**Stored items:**
(* ===== verification/RootAllocatorLinks.v ===== *)
(** How the root allocator's pointer structure represents a block list: the
    representation relation [linked], and for each operation the block-level
    function that it computes on represented states. *)
From S2P Require Import Prelude Address IntrusiveList RootAllocator Blocks.

Implicit Types (s : AllocatorInner) (p q : Z) (m : gmap Z RunState).
Implicit Types (b : RunState) (l k bs : list RunState).

(** * The representation relation *)

(** The runs at the pointers [ps] hold the blocks [bs]. *)
Definition holds m (ps : list Z) bs : Prop := Forall2 (fun p b => m !! p = Some b) ps bs.

(** [s] represents the block list [bs]: its run list holds the blocks, its
    free list has exactly the runs whose status is [Free], once each, and no
    run is in two lists that share a link. *)
Record linked s bs : Prop := {
  linked_runs : holds (memory s) (runs s) bs;
  linked_unused : Forall (fun p => is_Some (memory s !! p)) (unused_runs s);
  linked_nodup : NoDup (runs s ++ unused_runs s);
  linked_free_nodup : NoDup (free s);
  linked_free p : p ∈ free s <->
    p ∈ runs s /\ exists b, memory s !! p = Some b /\ status b = Free;
}.

(** * Facts about [holds] *)

Lemma holds_lookup m ps bs p : holds m ps bs -> p ∈ ps -> exists b, b ∈ bs /\ m !! p = Some b.
Proof.
  induction 1 as [|q b ps bs Hq _ IH]; [set_solver|].
  intros [->|Hp]%elem_of_cons; [exists b; set_solver|].
  destruct (IH Hp) as (c&?&?). exists c. set_solver.
Qed.

Lemma holds_insert m ps bs p b : p ∉ ps -> holds m ps bs -> holds (<[p := b]> m) ps bs.
Proof.
  intros Hp Hm. induction Hm as [|q c ps bs Hq _ IH]; constructor; [|set_solver].
  rewrite lookup_insert_ne; [done|set_solver].
Qed.

Lemma holds_app m ps ps' bs bs' :
  holds m ps bs -> holds m ps' bs' -> holds m (ps ++ ps') (bs ++ bs').
Proof. apply Forall2_app. Qed.

Lemma holds_cons m p ps b bs : m !! p = Some b -> holds m ps bs -> holds m (p :: ps) (b :: bs).
Proof. by constructor. Qed.

(** Splits a represented list where the block list is split. *)
Lemma holds_split m ps l b k :
  holds m ps (l ++ b :: k) ->
  exists pl p pk, ps = pl ++ p :: pk /\ m !! p = Some b /\ holds m pl l /\ holds m pk k.
Proof.
  intros (pl&ps'&?&Hk&->)%Forall2_app_inv_r.
  apply Forall2_cons_inv_r in Hk as (p&pk&?&?&->). eauto 10.
Qed.

(** ** Reading through the represented state *)

Section reading.
Context `{Profile}.

Lemma run_state_ok s p b : memory s !! p = Some b -> run_state s p = Ret b.
Proof. intros Hp. unfold run_state. by rewrite Hp. Qed.

Lemma linked_range_end bs b :
  ordered 0 bs -> b ∈ bs -> range_end (range b) = Ret (new (block_hi b)).
Proof. intros Ho Hb. apply range_end_ok. by eapply ordered_block_wf. Qed.
End reading.

Lemma linked_in_free s bs p b :
  linked s bs -> p ∈ runs s -> memory s !! p = Some b -> (p ∈ free s <-> status b = Free).
Proof. intros Hl Hp Hb. rewrite (linked_free _ _ Hl). naive_solver. Qed.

**Problem details:** Taking the entries above, write out exactly the lines starting with the line containing "apply Forall2_cons_inv_r in" and going on through the line containing "ordered 0 bs", both included, and nothing else.

**Solution to the problem:**
  apply Forall2_cons_inv_r in Hk as (p&pk&?&?&->). eauto 10.
Qed.

(** ** Reading through the represented state *)

Section reading.
Context `{Profile}.

Lemma run_state_ok s p b : memory s !! p = Some b -> run_state s p = Ret b.
Proof. intros Hp. unfold run_state. by rewrite Hp. Qed.

Lemma linked_range_end bs b :
  ordered 0 bs -> b ∈ bs -> range_end (range b) = Ret (new (block_hi b)).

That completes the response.